Intravesical treatment with mitomycin C (MMC) can result in a number of locally mediated urological adverse effects. The aim of this study was to use a porcine in vitro model to mimic the effects of intravesical MMC treatment and investigate how normal detrusor and urothelial function may be affected by treatment.
Porcine anterior bladder wall was incubated with MMC (2mg/mL) applied for 2hr to the luminal surface only. Following treatment, the release of urothelial mediators and contractile responses of isolated tissue strips were examined.

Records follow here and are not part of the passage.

(** C28. Around a handler that leaves the headers of the middleware alone, and that
    either sets a status before it writes or sets neither status nor headers after
    its first write, the whole chain of [WrapHandler] sends the first status and the
    bytes of the handler, compressed when the client accepts gzip, with the header
    lines that the handler had set when its response started, to which only the
    version, the request id and the encoding are added; it logs exactly one line,
    with the last status that was set and with the number of bytes sent. *)
Theorem middleware_serves `{!GzipLaws} version uid panicText ck ops req (st : S) :
  Forall allowed ops → announced ops →
  let gzip := acceptsGzip req in
  ∃ resp req', ServeHTTP (wrapChain true version uid panicText ck (Some (opsHandler ops)))
      (newResponse, mkConn req [] st) =
    (Ok tt, (resp, mkConn req'
       [(buildLogLine (lastStatus 200 ops) (i64 (len (rs_body resp))) ck (withID uid req)).1] st))
  ∧ sentStatus resp = statusOf ops
  ∧ (if gzip then gunzip (rs_body resp) else Some (rs_body resp)) = Some (bodyOf ops)
  ∧ sentHeader resp !! "Request-Id"%string = Some [uid]
  ∧ sentHeader resp !! "X-InfluxDB-Version"%string = Some [version]
  ∧ sentHeader resp !! "Content-Encoding"%string = (if gzip then Some ["gzip"%string] else None)
  ∧ ∀ k, k ∉ reserved → sentHeader resp !! k = headersOf ∅ ops !! k.
Proof.
  intros Ha Ho gzip. rewrite wrapChain_ops. fold gzip.
  set (E := encoded gzip ops). set (r0 := prepared gzip version uid).
  assert (HE : Forall allowed E) by by apply encoded_allowed.
  assert (rs_body r0 = [] ∧ rs_sent r0 = None) as [Hb0 Hs0] by (unfold r0, prepared; by destruct gzip).
  destruct (stacked_after E r0 HE Hb0 Hs0) as (Hr & Hst & Hsz).
  set (l := (runOps E (stacked r0)).2) in *. destruct (response_after E r0) as [Hb Hs].
  rewrite <- Hr in Hb, Hs. rewrite Hb0 in Hb. rewrite Hs0 in Hs.
  destruct (encoded_start gzip ops (rs_header r0) Ho) as [Hes Heh].
  assert (Hh : sentHeader (l_w (l_w l)) = headersOf (rs_header r0) ops).
  { rewrite Hr, header_after by done. exact Heh. }
  destruct (prepared_header gzip version uid) as (Hid & Hv & Hc & Hn).
  unfold logLine. rewrite Hst, Hsz. eexists (l_w (l_w l)), _. rewrite Hh. split_and!.
  - unfold E. rewrite encoded_last. cbn. by rewrite append_empty_r.
  - by rewrite Hs.
  - rewrite Hb. apply (encoded_body gzip ops).
  - rewrite headersOf_reserved by (done || set_solver). exact Hid.
  - rewrite headersOf_reserved by (done || set_solver). exact Hv.
  - rewrite headersOf_reserved by (done || set_solver). exact Hc.
  - intros k Hk. apply headersOf_lookup. by rewrite lookup_empty, Hn.
Qed.

End chain.

(** ** The nil handler *)

Section nil.
  Context `{Gzip} {S : Type}.

(** What is sent although the handler panicked. *)
Definition trailer (gzip : bool) : list wop := if gzip then send (gz_Close gz_new) else [].

Lemma trailer_quiet gzip : Forall quiet (trailer gzip).
Proof. destruct gzip; [apply quiet_send|by constructor]. Qed.

Lemma quiet_last d ops : Forall quiet ops → lastStatus d ops = d.
Proof. induction 1 as [|[] ops Hq _ IH]; done. Qed.

Lemma gzipFilter_nil `{HttpWriter W} (w : W) (c : @conn S) :
  let gzip := acceptsGzip (cn_req c) in
  ServeHTTP (gzipFilter None) (w, c) = (Panics, ((runOps (trailer gzip) (encodingHeader gzip w)).2, c)).
Proof.
  unfold gzipFilter, acceptsGzip, AcceptEncoding. cbn [ServeHTTP].
  destruct (Contains _ _); cbn [negb trailer encodingHeader]; [|done]. by rewrite passOn_send.
Qed.

(** The logger of [recovery] when the panic arrives, with or without [logging]. *)
Lemma wrapChain_nil_ops loggingEnabled version uid panicText ck req (st : S) :
  let gzip := acceptsGzip req in
  let l := (runOps (trailer gzip) (newLogger (prepared gzip version uid))).2 in
  ServeHTTP (wrapChain loggingEnabled version uid panicText ck None) (newResponse, mkConn req [] st) =
  (Ok tt, (l_w l, logLine l ck panicText (mkConn (withID uid req) [] st))).
Proof.
  cbv zeta. unfold wrapChain, recovery, requestID, versionHeader. destruct loggingEnabled; unfold logging; cbn [ServeHTTP].
  - rewrite gzipFilter_nil. cbv zeta. cbn [cn_req set_req hr_Header set_ReqHeader].
    rewrite (acceptsGzip_withID uid req : acceptsGzip (set_ReqHeader _ req) = _).
    pose proof (runOps_logger (trailer (acceptsGzip req)) (stacked (prepared (acceptsGzip req) version uid))) as T.
    cbn [stacked newLogger l_w] in T. rewrite T. unfold prepared, newLogger.
    destruct (acceptsGzip req); cbn [encodingHeader hw_setHeader hw_Header logger_writer response_writer l_w];
      rewrite Get_Set; done.
  - rewrite gzipFilter_nil. cbv zeta. cbn [cn_req set_req hr_Header set_ReqHeader].
    rewrite (acceptsGzip_withID uid req : acceptsGzip (set_ReqHeader _ req) = _).
    unfold newLogger, prepared.
    destruct (acceptsGzip req); cbn [encodingHeader hw_setHeader hw_Header logger_writer response_writer l_w];
      rewrite Get_Set; done.
Qed.

Lemma trailer_header gzip r : rs_sent r = None → sentHeader (runOps (trailer gzip) r).2 = sentHeader r.
Proof.
  intros Hr. unfold trailer, send. destruct gzip; [|done]. destruct (gz_Close gz_new); [done|].
  destruct r as [hd sd bd]. cbn in Hr. by subst.
Qed.

(** The nil handler that [WrapHandler] wraps in the source: the panic is logged in
    one line with status 200, and the client receives status 200 with nothing but
    the end of a compressed stream when it accepts one. *)
Theorem wrapChain_nil loggingEnabled version uid panicText ck req (st : S) :
  ∃ resp req', ServeHTTP (wrapChain loggingEnabled version uid panicText ck None) (newResponse, mkConn req [] st) =
    (Ok tt, (resp, mkConn req'
       [((buildLogLine statusOK (i64 (len (rs_body resp))) ck (withID uid req)).1 +:+ panicText)%string] st))
  ∧ sentStatus resp = statusOK
  ∧ rs_body resp = (if acceptsGzip req then gz_Close gz_new else [])
  ∧ sentHeader resp = sentHeader (prepared (acceptsGzip req) version uid).
Proof.
  rewrite wrapChain_nil_ops. set (gzip := acceptsGzip req). set (r0 := prepared gzip version uid).
  assert (rs_body r0 = [] ∧ rs_sent r0 = None) as [Hb0 Hs0] by (unfold r0, prepared; by destruct gzip).
  destruct (logger_records (trailer gzip) (newLogger r0) eq_refl) as [Hst Hsz].
  pose proof (runOps_logger (trailer gzip) (newLogger r0)) as T. cbn [newLogger l_w] in T.
  destruct (response_after (trailer gzip) r0) as [Hb Hs]. pose proof (trailer_header gzip r0 Hs0) as Hh.
  rewrite T in Hb, Hs, Hh. cbn [snd] in Hb, Hs, Hh.
  assert (statusOf (trailer gzip) = statusOK ∧ bodyOf (trailer gzip) = if gzip then gz_Close gz_new else [])
    as [Ht Htb] by (destruct gzip; cbn; [rewrite bodyOf_send; by destruct (gz_Close gz_new)|done]).
  rewrite Hb0, Htb in Hb. rewrite Hs0, Ht in Hs. unfold logLine, logger_Status, logger_Size. rewrite Hst, Hsz.
  cbn [fst]. change (l_status (newLogger r0)) with 0. change (l_size (newLogger r0)) with 0.
  rewrite statusField_last by (done || apply quiet_allowed, trailer_quiet).
  rewrite (quiet_last _ _ (trailer_quiet gzip)), Htb.
  eexists _, _. split_and!; [|done|exact Hb|exact Hh]. rewrite Hb. cbn. done.
Qed.

End nil.

(** ** Passwords *)

Lemma ParseQuery_present q : url.present (url.ParseQuery q) = url.ParseQuery q.
Proof.
  unfold url.ParseQuery. generalize (omap url.parseField (url.fields (chars q))). intros l.
  enough (∀ m, url.present m = m → url.present (foldl url.Add m l) = foldl url.Add m l) as Hl
    by (apply Hl; apply map_filter_empty).
  induction l as [|kv l IH]; intros m Hm; [done|]. cbn. apply IH. unfold url.Add, url.present in *.
  rewrite map_filter_insert_True; [by rewrite Hm|]. cbn. by destruct (default [] _).
Qed.

(** The redacted query has the same parameters, with one mark as password. *)
Lemma ParseQuery_redactQuery raw : url.Get "p" (url.ParseQuery raw) ≠ ""%string →
  url.ParseQuery (redactQuery raw) = <["p" := [redacted]]> (url.ParseQuery raw).
Proof.
  intros Hp. unfold redactQuery. rewrite decide_False by done. rewrite url.ParseQuery_Encode.
  unfold url.Set_, url.present. rewrite map_filter_insert_True by done. f_equal. apply ParseQuery_present.
Qed.

Lemma redactQuery_agree raw1 raw2 :
  url.Get "p" (url.ParseQuery raw1) ≠ ""%string → url.Get "p" (url.ParseQuery raw2) ≠ ""%string →
  delete "p" (url.ParseQuery raw1) = delete "p" (url.ParseQuery raw2) →
  redactQuery raw1 = redactQuery raw2.
Proof.
  intros H1 H2 E. unfold redactQuery. rewrite !decide_False by done. unfold url.Set_.
  by rewrite <- (insert_delete_eq (url.ParseQuery raw1)), E, insert_delete_eq.
Qed.

(** C31. The access log does not depend on the password: two requests that differ
    only in the values of the query parameter p, the first of which is not empty,
    have the same log line, and are left as the same request, whose parameters
    are those of the original with one mark as password. *)
Theorem log_line_hides_password status size ck r1 r2 :
  let query r := url.ParseQuery (url.u_rawQuery (hr_URL r)) in
  let withoutQuery r := set_URL (url.set_rawQuery "" (hr_URL r)) r in
  withoutQuery r1 = withoutQuery r2 →
  url.Get "p" (query r1) ≠ ""%string → url.Get "p" (query r2) ≠ ""%string →
  delete "p" (query r1) = delete "p" (query r2) →
  buildLogLine status size ck r1 = buildLogLine status size ck r2 ∧
  query (buildLogLine status size ck r1).2 = <["p" := [redacted]]> (query r1).
Proof.
  cbv zeta. intros Hr H1 H2 Hd.
  assert (E : redactPassword r1 = redactPassword r2).
  { unfold redactPassword. rewrite (redactQuery_agree _ _ H1 H2 Hd).
    destruct r1 as [m1 [] p1 a1 h1], r2 as [m2 [] p2 a2 h2]. cbn in *. unfold url.set_rawQuery, set_URL in *.
    cbn in *. congruence. }
  split; [unfold buildLogLine; by rewrite E|]. by apply ParseQuery_redactQuery.
Qed.

Definition demo_request (query : string) : HttpRequest :=
  mkHttpRequest "POST" (url.mkURL "" "" None "/execute" false query) "HTTP/1.1" "10.0.0.7:4711" ∅.

Lemma log_line_hides_password_witness :
  buildLogLine 200 17 (mkClock 0 1500000 3600) (demo_request "u=admin&p=secret") =
  buildLogLine 200 17 (mkClock 0 1500000 3600) (demo_request "p=other%20one&u=admin") ∧
  (buildLogLine 200 17 (mkClock 0 1500000 3600) (demo_request "u=admin&p=secret")).1 =
    "10.0.0.7 - admin [01/Jan/1970:01:00:00 +0100] POST /execute?p=%5BREDACTED%5D&u=admin HTTP/1.1 200 17 - -  1.5ms"%string.
Proof.
  split; [|vm_compute; reflexivity].
  destruct (log_line_hides_password 200 17 (mkClock 0 1500000 3600) (demo_request "u=admin&p=secret")
    (demo_request "p=other%20one&u=admin")) as [E _];
    [reflexivity|vm_compute; discriminate|vm_compute; discriminate|vm_compute; reflexivity|exact E].
Defined.

(** Passwords that reach the log: a second value after an empty first one, and a
    value that is not escaped properly. *)
Theorem redaction_gaps :
  url.RequestURI (hr_URL (redactPassword (demo_request "p=&p=secret"))) = "/execute?p=&p=secret"%string ∧
  url.RequestURI (hr_URL (redactPassword (demo_request "u=admin&p=100%25%&q=x"))) = "/execute?u=admin&p=100%25%&q=x"%string.
Proof. vm_compute. done. Qed.

(** ** An instance to run *)

(** A compressor that stores its input. *)
Definition demo_gzip : Gzip := {|
  gz_t := unit;
  gz_new := tt;
  gz_Write b gz := (b, gz);
  gz_Flush gz := ([], gz);
  gz_Close _ := [];
|}.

Isolated strips of urothelium/lamina propria from control bladders demonstrated a basal release of acetylcholine, ATP and PGE2, with increased release of ATP when tissues were stretched. In tissues from MMC-pretreated bladders, the basal release of PGE2 was 33.6±8.6pM and it was significantly enhanced (2-fold, P<0.05) compared to the untreated control. In contrast, the stretch-induced release of ATP (13.1±4.6nM) was reduced by 80% (P<0.05) and the release of acetylcholine was not affected. In control tissues, detrusor muscle strips contracted to carbachol and these responses were inhibited by 26.8±12.3% (P<0.001) in tissues with an intact urothelium. Following MMC-pretreatment, detrusor contraction was depressed by 6.6±14.6% (P<0.05). Also in tissues from MMC-pretreated bladders, the presence of an intact urothelium failed to inhibit detrusor contraction. The neurogenic detrusor muscle responses to electrical field stimulation increased with increasing stimulation frequency and the responses were depressed in MMC pretreated tissues compared to the control tissues with significant depression (P<0.05) at low stimulation frequencies of 1Hz and 5Hz.

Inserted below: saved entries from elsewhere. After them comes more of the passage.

(* ===== verification/Limiter.v ===== *)
(** * The rate limiter of the hinted handoff (hh/limiter.go)

    The limiter computes in float64; the arithmetic is that of the Standard
    Library's executable specification of IEEE 754 ([SpecFloat]) at the format of
    float64. *)

From Stdlib Require Import ZArith Lia SpecFloat.
From S2P Require Import Prelude GoLib.

Local Open Scope Z_scope.

(** ** float64 *)
Module float64.

Definition t : Type := spec_float.
Definition prec : Z := 53.
Definition emax : Z := 1024.

Definition add : t → t → t := SFadd prec emax.
Definition sub : t → t → t := SFsub prec emax.
Definition mul : t → t → t := SFmul prec emax.
Definition div : t → t → t := SFdiv prec emax.
Definition lt : t → t → bool := SFltb.

(** [float64(z)] *)
Definition ofInt (z : Z) : t := binary_normalize prec emax z 0 false.

(** The integer part, towards zero. *)
Definition trunc (s : bool) (m : positive) (e : Z) : Z :=
  let n := if 0 <=? e then Z.pos m * 2 ^ e else Z.pos m / 2 ^ (- e) in
  if s then - n else n.

(** [int64(x)]; what does not fit becomes the least number, as on amd64. *)
Definition toInt (x : t) : Z :=
  match x with
  | S754_zero _ => 0
  | S754_finite s m e =>
      let n := trunc s m e in
      if (- 2 ^ 63 <=? n) && (n <? 2 ^ 63) then n else - 2 ^ 63
  | _ => - 2 ^ 63
  end.

Definition half : t := S754_finite false (2 ^ 52)%positive (-53).
Definition one : t := ofInt 1.
Definition nano : t := S754_finite false 4835703278458517 (-82).   (* 1e-9 *)

End float64.

(** ** time *)

(** [d.Seconds()] *)
Definition Seconds (d : Z) : float64.t :=
  float64.add (float64.ofInt (Z.quot d time.Second))
    (float64.mul (float64.ofInt (Z.rem d time.Second)) float64.nano).

(** ** limiter.go *)

Record limiter : Type := mkLimiter {
  lm_count : Z;
  lm_limit : Z;
  lm_start : Z;
  lm_delay : float64.t;
}.

(** [NewRateLimiter(limit)] at the instant [now] *)
Definition NewRateLimiter (limit now : Z) : limiter := mkLimiter 0 limit now float64.half.

(** [Update(count)] *)
Definition lm_Update (count : Z) (t : limiter) : limiter :=
  mkLimiter (i64 (lm_count t + count)) (lm_limit t) (lm_start t) (lm_delay t).

(** [clamp(value, min, max)] *)
Definition clamp (value min max : float64.t) : float64.t :=
  if float64.lt value min then min
  else if float64.lt max value then max
  else value.

(** How far the rate is from the limit. *)
Definition adjustment (now : Z) (t : limiter) : float64.t :=
  let delta := Seconds (now - lm_start t) in
  let rate := float64.toInt (float64.div (float64.ofInt (lm_count t)) delta) in
  let delayAdj := float64.div (float64.ofInt (i64 (lm_limit t - rate))) (float64.ofInt (lm_limit t)) in
  clamp delayAdj (float64.ofInt (-1)) (float64.ofInt 1).

(** [Delay()] at the instant [now] *)
Definition lm_Delay (now : Z) (t : limiter) : Z * limiter :=
  if 0 <? lm_limit t then
    let delay := float64.sub (lm_delay t) (adjustment now t) in
    let delay := if float64.lt delay (float64.ofInt 0) then float64.ofInt 0 else delay in
    (i64 (float64.toInt delay * time.Second), mkLimiter (lm_count t) (lm_limit t) (lm_start t) delay)
  else (0, t).

(** ** What it returns *)

Lemma trunc_nonneg m e : 0 ≤ float64.trunc false m e.
Proof.
  unfold float64.trunc. destruct (Z.leb_spec 0 e).
  - pose proof (Z.pow_nonneg 2 e). nia.
  - apply Z.div_pos; [lia|]. apply Z.pow_pos_nonneg; lia.
Qed.

(** A number that is not below zero: its integer part, or the least int64 when it
    is too large or not a number. *)
Lemma toInt_nonneg x : float64.lt x (float64.ofInt 0) = false →
  0 ≤ float64.toInt x ∨ float64.toInt x = - 2 ^ 63.
Proof.
  destruct x as [s|s| |s m e]; [by left|by right|by right|]. intros Hx. cbn [float64.toInt].
  destruct ((- 2 ^ 63 <=? _) && _); [|by right]. left. destruct s; [by vm_compute in Hx|].
  apply trunc_nonneg.
Qed.

(** The wait is a whole number of seconds, never negative, and none without a
    limit; the stored delay is never below zero. *)
Theorem Delay_whole_seconds now t :
  let '(d, t') := lm_Delay now t in
  (lm_limit t ≤ 0 → d = 0 ∧ t' = t) ∧
  (0 < lm_limit t → float64.lt (lm_delay t') (float64.ofInt 0) = false) ∧
  ∃ k, 0 ≤ k ∧ d = i64 (k * time.Second).
Proof.
  unfold lm_Delay. destruct (Z.ltb_spec 0 (lm_limit t)) as [Hl|Hl].
  - set (x := float64.sub _ _).
    assert (Hx : float64.lt (if float64.lt x (float64.ofInt 0) then float64.ofInt 0 else x) (float64.ofInt 0) = false)
      by (destruct (float64.lt x (float64.ofInt 0)) eqn:E; [reflexivity|exact E]).
    split_and!; [lia|done|]. destruct (toInt_nonneg _ Hx) as [Hn|Hn]; [by eexists|].
    exists 0. split; [done|]. by rewrite Hn.
  - split_and!; [done|lia|]. by exists 0.
Qed.

(** A process at three times its limit, one batch a second: the waits after each
    batch. *)
Fixpoint waits (n : nat) (batch now : Z) (t : limiter) : list Z :=
  match n with
  | O => []
  | S n' =>
      let '(d, t') := lm_Delay now (lm_Update batch t) in
      d :: waits n' batch (now + time.Second) t'
  end.

(** The wait exceeds the documented second, by one more with every batch; a rate
    that is one and a half times too high is not delayed at first. *)
Theorem Delay_exceeds_a_second :
  waits 8 3000 time.Second (NewRateLimiter 1000 0) = (λ k, k * time.Second) <$> [1; 2; 3; 4; 5; 6; 7; 8] ∧
  (lm_Delay time.Second (lm_Update 1499 (NewRateLimiter 1000 0))).1 = 0.
Proof. vm_compute. done. Qed.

MMC applied to the luminal surface of the bladder had significant effects on urothelial function, enhancing PGE2 release and abolishing the normal inhibitory effect of the urothelium on detrusor contraction. MMC also depressed the contractile ability of the detrusor muscle (possibly reduced bladder compliance). These actions would tend to lead to bladder overactivity and reduced bladder volume, respectively, and may explain the increased frequency and urgency observed in patients following intravesical MMC treatment.